Nov. 12 -- WEDNESDAY, Nov. 11 (HealthDay News) -- Researchers report that a father in a Canadian family developed a strain of the H1N1 swine flu that was resistant to the antiviral Tamiflu, after being given the drug to prevent the disease.

To date, the World Health Organization has reported some 45 cases of H1N1 swine flu that were resistant to Tamiflu, which is why the U.S. Centers for Disease Control and Prevention and others caution against using Tamiflu to prevent the disease in people who are symptomless.

"We have a person who was taking post-exposure prophylaxis with Tamiflu, probably at the time he was already incubating the virus, but before symptoms developed," said lead researcher Dr. Guy Boivin, of the Centre Hospitalier Universitaire de Quebec, in Quebec.
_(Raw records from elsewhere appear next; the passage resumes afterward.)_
(* ===== verification/Exec.v ===== *)
(** * exec (exec.c)

    exec works on the file system, through the operations of [ExecFs], on the memory of
    the page tables, and on the fields of the process that it replaces.  The strings of
    argv are given by their addresses and the array ustack by the address of its place on the
    kernel stack; [fuel] bounds the length of a string.
    The message printed when there is no such file and the loading of the page register (switchuvm)
    are left out. *)

From S2P Require Import Prelude CStr Bytes Mem Kalloc Vm Blocks Log Fs.

Definition ELF_MAGIC : Z := 0x464C457F.
Definition ELF_PROG_LOAD : Z := 1.
Definition MAXARG : Z := 32.

(** [struct elfhdr], as far as exec reads it, and [struct proghdr] *)
Record elfhdr := mkElf { magic : Z; entry : Z; phoff : Z; phnum : Z }.
Definition elf_at (b : list Z) : elfhdr := mkElf (get32 b 0) (get32 b 24) (get32 b 28) (get16 b 44).
Definition ELFHDR : Z := 52.
Record proghdr := mkPh { ph_type : Z; ph_off : Z; ph_vaddr : Z; ph_filesz : Z; ph_memsz : Z }.
Definition ph_at (b : list Z) : proghdr := mkPh (get32 b 0) (get32 b 4) (get32 b 8) (get32 b 16) (get32 b 20).
Definition PROGHDR : Z := 32.

(** What exec uses of the file system. *)
Class ExecFs (F : Type) := {
  x_begin_op : M F unit;
  x_end_op : M F unit;
  x_namei : list Z → M F (option nat);
  x_ilock : nat → M F unit;
  x_readi : nat → Z → Z → M F (Z * list Z);
  x_iunlockput : nat → M F unit }.
(** readi on a file with the contents [c], as [readi_reads_file] states it. *)
Definition read_at (c : list Z) (off n : Z) : Z * list Z :=
  if decide (off ≤ Z.of_nat (length c) ∧ off + n < 2 ^ 32) then
    let l := take (Z.to_nat n) (drop (Z.to_nat off) c) in (Z.of_nat (length l), l)
  else (-1, []).
(** What exec relies on: outside and inside a transaction, with a reference to an inode, and with
    the inode locked; [xf_find] is the contents of the file that a path names. *)
Class ExecFsOk (F : Type) `{!ExecFs F} := {
  xf_idle : F → Prop;
  xf_op : F → Prop;
  xf_ref : F → nat → list Z → Prop;
  xf_open : F → nat → list Z → Prop;
  xf_find : F → list Z → option (list Z);
  xf_begin f : xf_idle f → ∃ f', x_begin_op f = Ok tt f' ∧ xf_op f' ∧ xf_find f' = xf_find f;
  xf_namei f path : xf_op f → ∃ r f', x_namei path f = Ok r f' ∧
    match r with Some ip => ∃ c, xf_find f path = Some c ∧ xf_ref f' ip c | None => xf_find f path = None ∧ xf_op f' end;
  xf_ilock f ip c : xf_ref f ip c → ∃ f', x_ilock ip f = Ok tt f' ∧ xf_open f' ip c;
  xf_small f ip c : xf_open f ip c → Z.of_nat (length c) < 2 ^ 31;
  xf_readi f ip c off n : xf_open f ip c → 0 ≤ off < 2 ^ 32 → 0 ≤ n < 2 ^ 32 →
    ∃ f', x_readi ip off n f = Ok (read_at c off n) f' ∧ xf_open f' ip c;
  xf_put f ip c : xf_open f ip c → ∃ f', x_iunlockput ip f = Ok tt f' ∧ xf_op f';
  xf_end f : xf_op f → ∃ f', x_end_op f = Ok tt f' ∧ xf_idle f' }.
(** The fields of [struct proc] and of its trap frame. *)
Record uproc := mkUp { up_pgdir : Z; up_sz : Z; up_eip : Z; up_esp : Z; up_name : list Z }.
Record xst (F : Type) := mkX { x_fs : F; x_km : kmem; x_p : uproc }.
Arguments mkX {F} _ _ _. Arguments x_fs {F} _. Arguments x_km {F} _. Arguments x_p {F} _.

(** The program name: what follows the last slash of the path. *)
Fixpoint last_component (last s : list Z) : list Z :=
  match s with
  | [] => last
  | c :: s' => if c =? 0 then last else last_component (if c =? 47 then s' else last) s'
  end.
(** strlen on memory *)
Fixpoint strlen_at (fuel : nat) (a : Z) (n : Z) : KM Z :=
  match fuel with
  | O => spin
  | S fuel' => c ← gets (λ k, km_mem k (u32 (a + n))); if c =? 0 then mret n else strlen_at fuel' a (n + 1)
  end.

Section code.
Context {F : Type} `{!ExecFs F} (kend kdata ustack : Z) (fuel : nat).
Abbreviation XM := (M (xst F)).
Definition L_fs : lens (xst F) F := Lens x_fs (λ f x, mkX f (x_km x) (x_p x)).
Definition L_km : lens (xst F) kmem := Lens x_km (λ k x, mkX (x_fs x) k (x_p x)).
Definition fs {A} (m : M F A) : XM A := zoom L_fs m.
Definition km {A} (m : KM A) : XM A := zoom L_km m.

(** ustack has 3 + MAXARG + 1 elements. *)
Definition ustack_set (i w : Z) : XM unit :=
  if i <? 3 + MAXARG + 1 then km (write_word (u32 (ustack + 4 * i)) w) else undef "ustack".
(** The jump to [bad]. *)
Definition bad (pgdir : Z) (ip : option nat) : XM Z :=
  when (negb (pgdir =? 0)) (km (freevm kend pgdir)) ;;
  match ip with
  | Some ip => fs (x_iunlockput ip) ;; fs x_end_op
  | None => mret tt
  end ;;
  mret (-1).
(** The loop over the program headers; [None] is the jump to [bad]. *)
Fixpoint load_loop (n : nat) (pgdir : Z) (ip : nat) (off sz : Z) : XM (option Z) :=
  match n with
  | O => mret (Some sz)
  | S n' =>
      '(r, b) ← fs (x_readi ip off PROGHDR);
      if negb (r =? PROGHDR) then mret None else
      let ph := ph_at b in
      if negb (ph_type ph =? ELF_PROG_LOAD) then load_loop n' pgdir ip (u32 (off + PROGHDR)) sz else
      if ph_memsz ph <? ph_filesz ph then mret None else
      if u32 (ph_vaddr ph + ph_memsz ph) <? ph_vaddr ph then mret None else
      sz ← km (allocuvm kend pgdir sz (u32 (ph_vaddr ph + ph_memsz ph)));
      if sz =? 0 then mret None else
      if negb (ph_vaddr ph mod KPGSIZE =? 0) then mret None else
      r ← loaduvm L_km (λ o n, fs (x_readi ip o n)) pgdir (ph_vaddr ph) (ph_off ph) (ph_filesz ph);
      if r <? 0 then mret None else load_loop n' pgdir ip (u32 (off + PROGHDR)) sz
  end.
(** The loop over argv: the number of arguments and the stack pointer. *)
Fixpoint push_args (pgdir sp argc : Z) (argv : list Z) : XM (option (Z * Z)) :=
  match argv with
  | [] => mret (Some (argc, sp))
  | a :: argv' =>
      if MAXARG <=? argc then mret None else
      n ← km (strlen_at fuel a 0);
      let sp := Z.land (u32 (sp - (n + 1))) (Z.lnot 3) in
      r ← km (copyout pgdir sp a (n + 1));
      if r <? 0 then mret None else
      ustack_set (3 + argc) sp ;;
      push_args pgdir sp (argc + 1) argv'
  end.
(** From the allocation of the stack to the end. *)
Definition finish_exec (path : list Z) (elf : elfhdr) (pgdir sz : Z) (argv : list Z) : XM Z :=
  let sz := PGROUNDUP sz in
  sz ← km (allocuvm kend pgdir sz (u32 (sz + 2 * KPGSIZE)));
  if sz =? 0 then bad pgdir None else
  km (clearpteu pgdir (u32 (sz - 2 * KPGSIZE))) ;;
  r ← push_args pgdir sz 0 argv;
  match r with
  | None => bad pgdir None
  | Some (argc, sp) =>
      ustack_set (3 + argc) 0 ;;
      ustack_set 0 0xffffffff ;;
      ustack_set 1 argc ;;
      ustack_set 2 (u32 (sp - (argc + 1) * 4)) ;;
      let sp := u32 (sp - (3 + argc + 1) * 4) in
      r ← km (copyout pgdir sp ustack ((3 + argc + 1) * 4));
      if r <? 0 then bad pgdir None else
      x ← get;
      match safestrcpy (up_name (x_p x)) (last_component path path) 16 with
      | None => undef "safestrcpy"
      | Some name =>
          modify (λ x, mkX (x_fs x) (x_km x) (mkUp pgdir sz (entry elf) sp name)) ;;
          km (freevm kend (up_pgdir (x_p x))) ;;
          mret 0
      end
  end.
Definition exec (path : list Z) (argv : list Z) : XM Z :=
  fs x_begin_op ;;
  ip ← fs (x_namei path);
  match ip with
  | None => fs x_end_op ;; mret (-1)
  | Some ip =>
      fs (x_ilock ip) ;;
      '(r, b) ← fs (x_readi ip 0 ELFHDR);
      if negb (r =? ELFHDR) then bad 0 (Some ip) else
      let elf := elf_at b in
      if negb (magic elf =? ELF_MAGIC) then bad 0 (Some ip) else
      pgdir ← km (setupkvm kend kdata);
      if pgdir =? 0 then bad 0 (Some ip) else
      r ← load_loop (Z.to_nat (phnum elf)) pgdir ip (phoff elf) 0;
      match r with
      | None => bad pgdir (Some ip)
      | Some sz =>
          fs (x_iunlockput ip) ;;
          fs x_end_op ;;
          finish_exec path elf pgdir sz argv
      end
  end.
End code.

(** The file system of fs.c and log.c behind exec. *)
#[global] Instance kernel_fs {S : Type} `{!BlockOps S} `{!DevSw (fstate S)} : ExecFs (fstate S) := {
  x_begin_op := logm begin_op;
  x_end_op := logm end_op;
  x_namei := namei;
  x_ilock := ilock;
  x_readi := readi;
  x_iunlockput := iunlockput }.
According to the report, when the father's 13-year-old asthmatic son was hospitalized with H1N1 swine flu, other family members were given a reduced dose of Tamiflu to prevent them from getting the disease. These included the 59-year-old father, who suffered from chronic obstructive pulmonary disease (COPD), his 50-year-old wife and two teenage daughters.

Within a day the father developed flu symptoms, but he did not see a doctor for eight days. A test of his virus showed that it was resistant to Tamiflu. None of the other family members developed flu. The father recovered from the flu, according to the report in the Nov. 11 online edition of the New England Journal of Medicine.

The mutated strain of H1N1 swine flu remained susceptible to another antiviral, Relenza, Boivin added.

The family's experience was a good setting for resistance to emerge, Boivin said. When someone has the H1N1 swine flu, Tamiflu is given twice a day for five days. But when the drug is used to prevent the disease, it is given only once a day for 10 days, he explained.

Since the father was most likely already infected with swine flu, the dose of Tamiflu he received was ineffective at stopping the virus and low enough to allow the virus to develop resistance to the drug, Boivin said.